Sustainable Energy

Microbe Power

A new fuel cell taps the energy of seafloor sediments.

Leave organic sediments on the seafloor for 80 million years, and they might turn into crude oil. But some microbiologists and geobiologists aren’t willing to wait that long to exploit the sediments’ latent energy. They’re developing a simple, inexpensive fuel cell-just two disk-shaped electrodes and a connecting circuit-that generates electricity when planted in bottom-of-the-ocean muck. “The seafloor constitutes a ready-made battery,” says the Naval Research Laboratory’s Leonard Tender, who coinvented the device with Clare Reimers of Oregon State University.

The marine sediment along continental coasts is about two percent organic carbon, mostly from dead plankton. Microbes ingest and oxidize the carbon, transferring sheared-off electrons to chemicals in the sediment. The transfer creates a voltage between the ocean bottom and the overlying seawater, a potential difference that generates a current when one electrode placed in the muck is joined together with another above it. Such devices, tested off the New Jersey and Oregon coastlines, have generated steady low-level power for nine months at a stretch. “Every indication is that they would have run forever,” says Tender.

An unexpected finding was that much of the power comes from the biological activity of bacteria, called Geobacter, that colonize the electrodes. These bacteria transfer electrons directly to the buried electrode rather than the surrounding sediment, according to recent studies by Derek Lovley, a microbiologist at the University of Massachusetts, Amherst.

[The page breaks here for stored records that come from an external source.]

(* ===== verification/_CoqProject ===== *)
-Q . S2P
Prelude.v
GoStd.v
Regex.v
Sha256.v
Primitives.v
Json.v
JsonParse.v
ToolCatalog.v
GoText.v
Ports.v
Discovery.v
CredentialBinding.v
CredentialCache.v
Database.v
Acquisition.v
Attempts.v
Outbox.v
Ledger.v
Http.v
Registry.v
CanonicalJson.v
JsonStruct.v
Authorization.v
GoTime.v
Cursors.v
HttpDiscovery.v
CatalogStore.v
Netip.v
DownstreamHttp.v
GoUrl.v
Oidc.v
Projection.v
Schema.v
ToolCalls.v
HttpCalls.v
Authn.v
AgClient.v
Github.v
Config.v
Providers.v
KubernetesProvider.v
DevelopmentProvider.v
MockConnector.v
Logging.v
ControlStore.v
Postgres.v
Migrations.v
Server.v
Startup.v
Fakes.v
OpenApi.v
InvocationState.v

The fuel cells can now generate about one watt of electricity-enough to power oceanographic instruments such as temperature sensors. That power level is “remarkable,” says Michigan State University microbiologist Greg Zeikus, who is working on similar microbial fuel cells for generating electricity from municipal wastewater. “That’s the target we all want to achieve.” Powering military surveillance devices is one possible application. Harbor pollution cleanup is another because, Tender says, the fuel cells accelerate the microbial decomposition of organic toxins.

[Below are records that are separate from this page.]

(* ===== verification/GoStd.v ===== *)
(** * Go's standard library, as far as the gateway uses it

    Strings and byte slices are Rocq [string]s (sequences of bytes), [time.Time]
    is a count of nanoseconds since the zero time, an [int64] is a [Z] in range.
    The functions of [strings], [bytes], [encoding/hex] and [time] the source
    calls are written out here, with the lemmas the components share. *)
From Stdlib Require Import Ascii String Floats.SpecFloat.
From S2P Require Import Prelude.

#[global] Arguments String.append : simpl nomatch.

(** ** Bytes *)

Definition byte_val (c : ascii) : Z := Z.of_N (N_of_ascii c).

(** Go's conversion [byte(z)]: the low eight bits. *)
Definition byte (z : Z) : ascii := ascii_of_N (Z.to_N (z mod 256)).

Definition byte_in (lo hi : Z) (c : ascii) : bool :=
  (lo <=? byte_val c) && (byte_val c <=? hi).

Definition is_digit : ascii -> bool := byte_in 48 57.
Definition is_lower : ascii -> bool := byte_in 97 122.
Definition is_upper : ascii -> bool := byte_in 65 90.

(** ** Strings *)

(** Go's [len]. *)
Definition slen (s : string) : Z := Z.of_nat (String.length s).

Definition str_of (l : list ascii) : string := string_of_list_ascii l.
Definition bytes_of (s : string) : list ascii := list_ascii_of_string s.

Fixpoint str_forallb (p : ascii -> bool) (s : string) : bool :=
  match s with
  | EmptyString => true
  | String c s => p c && str_forallb p s
  end.

Definition str_existsb (p : ascii -> bool) (s : string) : bool :=
  negb (str_forallb (fun c => negb (p c)) s).

(** [strings.Contains] and [strings.ContainsAny] for one-byte characters. *)
Definition contains_byte (c : ascii) (s : string) : bool := str_existsb (Ascii.eqb c) s.
Definition contains_any (s chars : string) : bool :=
  str_existsb (fun c => contains_byte c chars) s.

(** [strings.HasPrefix], and what remains after the prefix. *)
Fixpoint cut_prefix (p s : string) : option string :=
  match p, s with
  | EmptyString, _ => Some s
  | String a p, String b s => if Ascii.eqb a b then cut_prefix p s else None
  | _, _ => None
  end.
Definition has_prefix (s p : string) : bool := is_some (cut_prefix p s).

(** [strings.Cut] on a one-byte separator. *)
Fixpoint cut_on (sep : ascii) (s : string) : string * string * bool :=
  match s with
  | EmptyString => (EmptyString, EmptyString, false)
  | String c s =>
      if Ascii.eqb c sep then (EmptyString, s, true)
      else let '(before, after, found) := cut_on sep s in
           (String c before, after, found)
  end.

(** [strings.Split] on a one-byte separator. *)
Fixpoint split_on (sep : ascii) (s : string) : list string :=
  match s with
  | EmptyString => [EmptyString]
  | String c s =>
      if Ascii.eqb c sep then EmptyString :: split_on sep s
      else match split_on sep s with
           | [] => [String c EmptyString]
           | piece :: rest => String c piece :: rest
           end
  end.

(** [strings.ReplaceAll(s, c, "")] for a one-byte [c]. *)
Fixpoint remove_byte (c : ascii) (s : string) : string :=
  match s with
  | EmptyString => EmptyString
  | String d s => if Ascii.eqb d c then remove_byte c s else String d (remove_byte c s)
  end.

(** Go's [<] on strings: byte-wise lexicographic order. *)
Definition str_ltb (a b : string) : bool :=
  match String.compare a b with Lt => true | _ => false end.

(** ** [strings.TrimSpace] and [bytes.TrimSpace]

    [unicode.IsSpace] by the UTF-8 encodings of the White_Space code points. *)

Definition space1 (a : ascii) : bool := byte_in 9 13 a || (byte_val a =? 32).
Definition space2 (a b : ascii) : bool :=
  (byte_val a =? 194) && ((byte_val b =? 133) || (byte_val b =? 160)).
Definition space3 (a b c : ascii) : bool :=
  let a := byte_val a in let b := byte_val b in let c := byte_val c in
  ((a =? 225) && (b =? 154) && (c =? 128)) ||
  ((a =? 226) && (b =? 128) &&
     (((128 <=? c) && (c <=? 138)) || (c =? 168) || (c =? 169) || (c =? 175))) ||
  ((a =? 226) && (b =? 129) && (c =? 159)) ||
  ((a =? 227) && (b =? 128) && (c =? 128)).

Fixpoint strip (s2 : ascii -> ascii -> bool) (s3 : ascii -> ascii -> ascii -> bool)
    (l : list ascii) : list ascii :=
  match l with
  | [] => []
  | a :: l1 =>
      if space1 a then strip s2 s3 l1 else
      match l1 with
      | [] => l
      | b :: l2 =>
          if s2 a b then strip s2 s3 l2 else
          match l2 with
          | [] => l
          | c :: l3 => if s3 a b c then strip s2 s3 l3 else l
          end
      end
  end.

Definition TrimSpace (s : string) : string :=
  let left := strip space2 space3 (bytes_of s) in
  str_of (rev (strip (fun a b => space2 b a) (fun a b c => space3 c b a) (rev left))).

(** ** [encoding/hex] *)

Definition hex_digit (z : Z) : ascii := if z <? 10 then byte (48 + z) else byte (87 + z).

Definition hex_val (c : ascii) : option Z :=
  if is_digit c then Some (byte_val c - 48)
  else if byte_in 97 102 c then Some (byte_val c - 87)
  else if byte_in 65 70 c then Some (byte_val c - 55)
  else None.

(** [hex.EncodeToString] *)
Fixpoint hex_encode (s : string) : string :=
  match s with
  | EmptyString => EmptyString
  | String c s =>
      String (hex_digit (Z.shiftr (byte_val c) 4))
        (String (hex_digit (Z.land (byte_val c) 15)) (hex_encode s))
  end.

(** [hex.DecodeString]; [None] is [ErrLength] or [InvalidByteError]. *)
Fixpoint hex_decode (s : string) : option string :=
  match s with
  | EmptyString => Some EmptyString
  | String _ EmptyString => None
  | String a (String b s) =>
      match hex_val a, hex_val b, hex_decode s with
      | Some x, Some y, Some rest => Some (String (byte (Z.lor (Z.shiftl x 4) y)) rest)
      | _, _, _ => None
      end
  end.

(** [strings.ToLower] on ASCII text. *)
Definition lower_byte (c : ascii) : ascii :=
  if is_upper c then byte (byte_val c + 32) else c.
Fixpoint to_lower (s : string) : string :=
  match s with
  | EmptyString => EmptyString
  | String c s => String (lower_byte c) (to_lower s)
  end.

(** ** [time] *)

Definition Millisecond : Z := 1000000.
Definition Second : Z := 1000000000.
Definition Minute : Z := 60 * Second.
Definition Hour : Z := 60 * Minute.

(** 1970-01-01T00:00:00Z counted from 0001-01-01T00:00:00Z. *)
Definition unix_epoch : Z := 62135596800 * Second.

(** [time.Time.IsZero] *)
Definition IsZero (t : Z) : bool := t =? 0.

(** [time.Time.Sub] saturates at the bounds of [time.Duration]. *)
Definition time_Sub (t u : Z) : Z := Z.max min_int64 (Z.min max_int64 (t - u)).

(** [time.Time.UnixMilli] *)
Definition UnixMilli (t : Z) : Z := wrap_int64 ((t - unix_epoch) / Millisecond).

(** ** binary64 *)

Definition float64_add := SFadd 53 1024.
Definition float64_sub := SFsub 53 1024.
Definition float64_mul := SFmul 53 1024.
Definition float64_div := SFdiv 53 1024.
Definition float64_of_int64 (z : Z) : spec_float := binary_normalize 53 1024 z 0 false.
Definition float64_one : spec_float := float64_of_int64 1.
Definition float64_two : spec_float := float64_of_int64 2.

Definition int64_of_float64 (f : spec_float) : Z :=
  match f with
  | S754_zero _ => 0
  | S754_finite s m e =>
      let magnitude := if 0 <=? e then Z.pos m * 2 ^ e else Z.pos m / 2 ^ (- e) in
      let z := if s then - magnitude else magnitude in
      if (min_int64 <=? z) && (z <=? max_int64) then z else min_int64
  | _ => min_int64
  end.

(** ** Lemmas: bytes *)

Lemma byte_val_range c : 0 <= byte_val c < 256.
Proof. unfold byte_val. pose proof (N_ascii_bounded c). lia. Qed.

Lemma byte_val_byte z : byte_val (byte z) = z mod 256.
Proof.
  unfold byte_val, byte. pose proof (Z.mod_pos_bound z 256).
  rewrite N_ascii_embedding by lia. lia.
Qed.

Lemma byte_byte_val c : byte (byte_val c) = c.
Proof.
  unfold byte. rewrite Z.mod_small by apply byte_val_range.
  unfold byte_val. rewrite N2Z.id. apply ascii_N_embedding.
Qed.

(** A decidable property of one byte holds if it holds of all 256. *)
Lemma forall_byte (p : ascii -> bool) :
  forallb (fun n => p (ascii_of_nat n)) (seq 0 256) = true -> forall c, p c = true.
Proof.
  rewrite forallb_forall. intros H c.
  rewrite <- (ascii_nat_embedding c). apply H. rewrite in_seq.
  pose proof (nat_ascii_bounded c). lia.
Qed.

Lemma byte_val_inj a b : byte_val a = byte_val b -> a = b.
Proof. intros H. by rewrite <- (byte_byte_val a), H, byte_byte_val. Qed.

Lemma hex_val_digit_hi c : hex_val (hex_digit (Z.shiftr (byte_val c) 4)) = Some (Z.shiftr (byte_val c) 4).
Proof.
  apply (bool_decide_eq_true_1 (hex_val _ = Some _)).
  revert c. apply forall_byte. vm_compute. reflexivity.
Qed.

Lemma hex_val_digit_lo c : hex_val (hex_digit (Z.land (byte_val c) 15)) = Some (Z.land (byte_val c) 15).
Proof.
  apply (bool_decide_eq_true_1 (hex_val _ = Some _)).
  revert c. apply forall_byte. vm_compute. reflexivity.
Qed.

Lemma hex_join c :
  byte (Z.lor (Z.shiftl (Z.shiftr (byte_val c) 4) 4) (Z.land (byte_val c) 15)) = c.
Proof.
  apply (bool_decide_eq_true_1 (byte _ = c)).
  revert c. apply forall_byte. vm_compute. reflexivity.
Qed.

Lemma hex_val_range c z : hex_val c = Some z -> 0 <= z < 16.
Proof.
  unfold hex_val, is_digit, byte_in. intros. branches; to_prop; lia.
Qed.

Lemma hex_digit_val c z : hex_val c = Some z -> hex_digit z = lower_byte c.
Proof.
  intros H.
  assert (Hb : match hex_val c with
               | Some z => bool_decide (hex_digit z = lower_byte c)
               | None => true end = true).
  { revert c H. intros c _. revert c. apply forall_byte. vm_compute. reflexivity. }
  rewrite H in Hb. by apply bool_decide_eq_true in Hb.
Qed.

Lemma nibbles_join x y : 0 <= x < 16 -> 0 <= y < 16 ->
  Z.lor (Z.shiftl x 4) y = x * 16 + y.
Proof.
  intros Hx Hy. rewrite Z.shiftl_mul_pow2 by lia.
  assert (H : Z.land (x * 2 ^ 4) y = 0).
  { apply Z.bits_inj'. intros n Hn. rewrite Z.land_spec, Z.bits_0.
    destruct (Z.ltb_spec n 4).
    - by rewrite Z.mul_pow2_bits_low.
    - rewrite (Z.bits_above_log2 y n); [by rewrite andb_false_r|lia|].
      destruct (decide (y = 0)) as [->|]; [simpl; lia|].
      apply Z.log2_lt_pow2; [lia|].
      assert (2 ^ 4 <= 2 ^ n) by (apply Z.pow_le_mono_r; lia). lia. }
  rewrite <- (Z.add_0_r (Z.lor _ _)), <- H. rewrite Z.add_comm.
  pose proof (Z.add_lor_land (x * 2 ^ 4) y). lia.
Qed.

Lemma nibbles_split x y : 0 <= x < 16 -> 0 <= y < 16 ->
  byte_val (byte (Z.lor (Z.shiftl x 4) y)) = x * 16 + y.
Proof. intros. rewrite byte_val_byte, nibbles_join by lia. apply Z.mod_small. lia. Qed.

(** ** Lemmas: strings *)

Lemma slen_nonneg s : 0 <= slen s.
Proof. unfold slen. lia. Qed.

Lemma length_append a b : String.length (a +:+ b) = (String.length a + String.length b)%nat.
Proof. induction a as [|c a IH]; simpl; [done|by rewrite IH]. Qed.

Lemma slen_append a b : slen (a +:+ b) = slen a + slen b.
Proof. unfold slen. rewrite length_append. lia. Qed.

Lemma append_nil_r a : a +:+ EmptyString = a.
Proof. induction a as [|c a IH]; simpl; [done|by rewrite IH]. Qed.

Lemma cut_prefix_split p s rest : cut_prefix p s = Some rest -> s = p +:+ rest.
Proof.
  revert s. induction p as [|a p IH]; intros s; cbn [cut_prefix]; [by intros E%(inj Some)|]. destruct s as [|b s]; [done|].
  destruct (Ascii.eqb_spec a b) as [<-|]; [|done]. intros ->%IH. done.
Qed.

Lemma append_assoc a b c : a +:+ (b +:+ c) = (a +:+ b) +:+ c.
Proof. induction a as [|x a IH]; simpl; [done|by rewrite IH]. Qed.

Lemma append_inj_length a a' b b' :
  String.length a = String.length a' -> a +:+ b = a' +:+ b' -> a = a' /\ b = b'.
Proof.
  revert a'. induction a as [|c a IH]; intros [|c' a']; simpl; try done.
  intros [= Hl] [= -> H]. by destruct (IH _ Hl H) as [-> ->].
Qed.

Lemma string_split_at (n : nat) s : (n <= String.length s)%nat ->
  exists a b, s = a +:+ b /\ String.length a = n.
Proof.
  revert s. induction n as [|n IH]; intros s H.
  - by exists EmptyString, s.
  - destruct s as [|c s]; simpl in H; [lia|].
    destruct (IH s) as (a & b & -> & Hl); [lia|].
    exists (String c a), b. simpl. by rewrite Hl.
Qed.

Lemma get_append_l (n : nat) a b : (n < String.length a)%nat ->
  String.get n (a +:+ b) = String.get n a.
Proof. intros. symmetry. by apply append_correct1. Qed.

Lemma get_append_r (n : nat) a b : (String.length a <= n)%nat ->
  String.get n (a +:+ b) = String.get (n - String.length a) b.
Proof.
  intros. rewrite (append_correct2 a b). f_equal. lia.
Qed.

Lemma remove_byte_append c a b :
  remove_byte c (a +:+ b) = remove_byte c a +:+ remove_byte c b.
Proof.
  induction a as [|d a IH]; simpl; [done|]. case_match; by rewrite IH.
Qed.

Lemma remove_byte_length c s : (String.length (remove_byte c s) <= String.length s)%nat.
Proof. induction s; simpl; [done|]. case_match; simpl; lia. Qed.

Lemma remove_byte_same c s :
  String.length (remove_byte c s) = String.length s -> remove_byte c s = s.
Proof.
  induction s as [|d s IH]; simpl; [done|].
  pose proof (remove_byte_length c s). case_match; simpl; [lia|].
  intros [= H1]. by rewrite IH.
Qed.

Lemma remove_byte_absent c s : str_forallb (fun d => negb (Ascii.eqb d c)) s = true ->
  remove_byte c s = s.
Proof.
  induction s as [|d s IH]; simpl; [done|].
  rewrite andb_true_iff, negb_true_iff. intros [-> H]. by rewrite IH.
Qed.

Lemma str_forallb_append p a b :
  str_forallb p (a +:+ b) = str_forallb p a && str_forallb p b.
Proof. induction a; simpl; [done|]. rewrite IHa. by rewrite andb_assoc. Qed.

Lemma str_forallb_mono (p q : ascii -> bool) s :
  (forall c, p c = true -> q c = true) -> str_forallb p s = true -> str_forallb q s = true.
Proof.
  intros H. induction s; simpl; [done|]. rewrite !andb_true_iff. naive_solver.
Qed.

(** ** Lemmas: hexadecimal *)

Lemma hex_encode_append a b : hex_encode (a +:+ b) = hex_encode a +:+ hex_encode b.
Proof. induction a as [|c a IH]; simpl; [done|by rewrite IH]. Qed.

Lemma hex_encode_length s : String.length (hex_encode s) = (2 * String.length s)%nat.
Proof. induction s as [|c s IH]; simpl; [done|]. rewrite IH. lia. Qed.

Lemma hex_decode_encode s : hex_decode (hex_encode s) = Some s.
Proof.
  induction s as [|c s IH]; [done|]. simpl hex_encode. cbn [hex_decode].
  by rewrite hex_val_digit_hi, hex_val_digit_lo, IH, hex_join.
Qed.

(** Every decodable text is the lower-case encoding up to the case of its digits. *)
Lemma hex_encode_inj a b : hex_encode a = hex_encode b -> a = b.
Proof. intros E. apply (f_equal hex_decode) in E. rewrite !hex_decode_encode in E. congruence. Qed.

Lemma hex_encode_decode s d : hex_decode s = Some d -> hex_encode d = to_lower s.
Proof.
  revert d. induction s as [s IH] using (induction_ltof1 _ String.length).
  unfold ltof in IH. intros d. destruct s as [|a [|b s]]; simpl; try (intros; by simplify_eq).
  destruct (hex_val a) as [x|] eqn:Ha; [|done].
  destruct (hex_val b) as [y|] eqn:Hb; [|done].
  destruct (hex_decode s) as [r|] eqn:Hr; [|done].
  intros [= <-]. simpl.
  pose proof (hex_val_range _ _ Ha). pose proof (hex_val_range _ _ Hb).
  rewrite nibbles_split by lia.
  replace (Z.shiftr (x * 16 + y) 4) with x; cycle 1.
  { rewrite Z.shiftr_div_pow2 by lia. change (2 ^ 4) with 16.
    apply (Z.div_unique _ _ _ y); lia. }
  replace (Z.land (x * 16 + y) 15) with y; cycle 1.
  { change 15 with (Z.ones 4). rewrite Z.land_ones by lia. change (2 ^ 4) with 16.
    apply (Z.mod_unique _ _ x); lia. }
  rewrite (hex_digit_val a), (hex_digit_val b) by done.
  rewrite (IH s) by (done || simpl; lia). done.
Qed.

Lemma hex_encode_no_dash s :
  str_forallb (fun d => negb (Ascii.eqb d "-"%char)) (hex_encode s) = true.
Proof.
  induction s as [|c s IH]; [done|]. simpl. rewrite IH, andb_true_r.
  revert c. apply forall_byte. vm_compute. reflexivity.
Qed.

Lemma hex_decode_length s d : hex_decode s = Some d ->
  String.length s = (2 * String.length d)%nat.
Proof.
  revert d. induction s as [s IH] using (induction_ltof1 _ String.length).
  unfold ltof in IH. intros d. destruct s as [|a [|b s]]; simpl; try (intros; by simplify_eq).
  destruct (hex_val a), (hex_val b), (hex_decode s) as [r|] eqn:Hr; try done.
  intros [= <-]. simpl. rewrite (IH s ltac:(simpl; lia) r Hr). lia.
Qed.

Tender speculates that seawater fuel cells could even contribute clean, abundant energy to the nation’s power grid. Placing hundreds of the devices over deposits of frozen methane found in some coastal sea-floor sediments should, in theory, yield large electrical currents. “Right now we’re at the one-watt level,” says Tender. “But there’s no reason why any of this cannot be scaled up to the megawatt region in the right environment.”